**What the task asks:** Please state how many lines of the records hold the string "split", giving nothing but the number.

Segment Start: Data excerpts

Ltac logs_steps :=
  repeat first
    [ solve [auto with quiet_db]
    | apply logs_only_bind; [|intros ?] ].

Lemma logs_only_generate_chat_response (V : Vendors) (self : AIServiceFactory)
    (sp : string) (h : list ChatEntry) (nm : string) :
  logs_only (generate_chat_response V self sp h nm).
Proof.
  unfold generate_chat_response, generate_content, chat_completions_openai,
    chat_completions_groq.
  destruct (String.eqb (provider self) "gemini"); [logs_steps|].
  cbv zeta.
  destruct (String.eqb (provider self) "openai"); [logs_steps|].
  destruct (String.eqb (provider self) "groq"); logs_steps.
Qed.

Lemma logs_only_transcribe_audio (V : Vendors) (self : AIServiceFactory)
    (file_path : string) : logs_only (transcribe_audio V self file_path).
Proof.
  unfold transcribe_audio, read_all, generate_content.
  destruct (String.eqb (provider self) "gemini"); [logs_steps|].
  destruct (String.eqb (provider self) "groq"); [logs_steps|].
  destruct (String.eqb (provider self) "openai"); logs_steps.
Qed.

Lemma writes_only_of_logs_only {A} (out : string) (m : M A) :
  logs_only m -> writes_only out m.
Proof.
  intros H w. destruct (H w) as (F & D & U & C).
  repeat split; auto. intros p _. now rewrite F.
Qed.

Lemma writes_only_bind {A B} (out : string) (m : M A) (k : A -> M B) :
  writes_only out m -> (forall a, writes_only out (k a)) ->
  writes_only out (bind m k).
Proof.
  intros Hm Hk w. unfold bind.
  destruct (Hm w) as (F1 & D1 & U1 & C1).
  destruct (m w) as [[a|e] w1]; simpl in *.
  - destruct (Hk a w1) as (F2 & D2 & U2 & C2).
    repeat split; try congruence.
    intros p Hp. rewrite (F2 p Hp). auto.
  - auto.
Qed.

Lemma writes_only_write_file (out : string) (data : bytes) :
  writes_only out (write_file out data).
Proof.
  intros w. repeat split. intros p Hp. unfold write_file, emit. simpl.
  now apply lookup_insert_ne.
Qed.

Lemma writes_only_save_wave_file (out : string) (pcm : bytes) (c r s : Z) :
  writes_only out (save_wave_file out pcm c r s).
Proof.
  pose proof (writes_only_write_file out) as Hw.
  assert (Hr : forall e, writes_only out (@raise unit e))
    by (intros e; apply writes_only_of_logs_only, logs_only_raise).
  unfold save_wave_file.
  destruct (c <? 1)%Z; [apply writes_only_bind; auto|].
  destruct ((s <? 1)%Z || (4 <? s)%Z); [apply writes_only_bind; auto|].
  destruct (r <=? 0)%Z; [apply writes_only_bind; auto|].
  destruct (wave_writeframes_close c s r pcm) as [f [e|]]; auto.
  apply writes_only_bind; auto.
Qed.

Lemma writes_only_stream_to_file (out : string) (s : BinaryStream) :
  writes_only out (stream_to_file out s).
Proof.
  unfold stream_to_file. apply writes_only_bind.
  - apply writes_only_write_file.
  - intros _. apply writes_only_of_logs_only.
    destruct (broken s); auto with quiet_db.
Qed.

Lemma writes_only_text_to_speech (V : Vendors) (self : AIServiceFactory)
    (t : option string) (out : string) :
  writes_only out (text_to_speech V self t out).
Proof.
  unfold text_to_speech, generate_content, save_wave_file_default.
  apply writes_only_bind;
    [|intros _; apply writes_only_of_logs_only, logs_only_ret].
  destruct (String.eqb (provider self) "gemini").
  { apply writes_only_bind;
      [apply writes_only_of_logs_only, logs_only_call|intros r].
    apply writes_only_bind; [|intros d; apply writes_only_save_wave_file].
    apply writes_only_of_logs_only. unfold first_inline_data.
    destruct (candidates_opt r) as [[|[|[d|] ?] ?]|]; auto with quiet_db. }
  destruct (String.eqb (provider self) "groq").
  { apply writes_only_bind;
      [apply writes_only_of_logs_only, logs_only_call|intros r].
    apply writes_only_stream_to_file. }
  destruct (String.eqb (provider self) "openai").
  { apply writes_only_bind;
      [apply writes_only_of_logs_only, logs_only_call|intros r].
    apply writes_only_stream_to_file. }
  apply writes_only_of_logs_only, logs_only_ret.
Qed.

(** X4: the footprint of the gateway.  Chat completion and transcription
    never write: whatever the provider and whatever the vendor answers,
    files, tables and the two supplies are as before.  Speech synthesis
    leaves the tables alone and touches no file other than
    [output_path]. *)
Theorem gateway_footprint (V : Vendors) (self : AIServiceFactory) (w : World) :
  (forall sp h nm,
     let w' := snd (generate_chat_response V self sp h nm w) in
     fs w' = fs w /\ db w' = db w)
  /\ (forall file_path,
     let w' := snd (transcribe_audio V self file_path w) in
     fs w' = fs w /\ db w' = db w)
  /\ (forall t output_path,
     let w' := snd (text_to_speech V self t output_path w) in
     db w' = db w
     /\ forall p, p <> output_path -> fs w' !! p = fs w !! p).
Proof.
  split; [|split].
  - intros sp h nm.
    destruct (logs_only_generate_chat_response V self sp h nm w)
      as (F & D & _). now split.
  - intros file_path.
    destruct (logs_only_transcribe_audio V self file_path w) as (F & D & _).
    now split.
  - intros t out.
    destruct (writes_only_text_to_speech V self t out w) as (F & D & _).
    now split.
Qed.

Segment End: Data excerpts

**Your response:** 7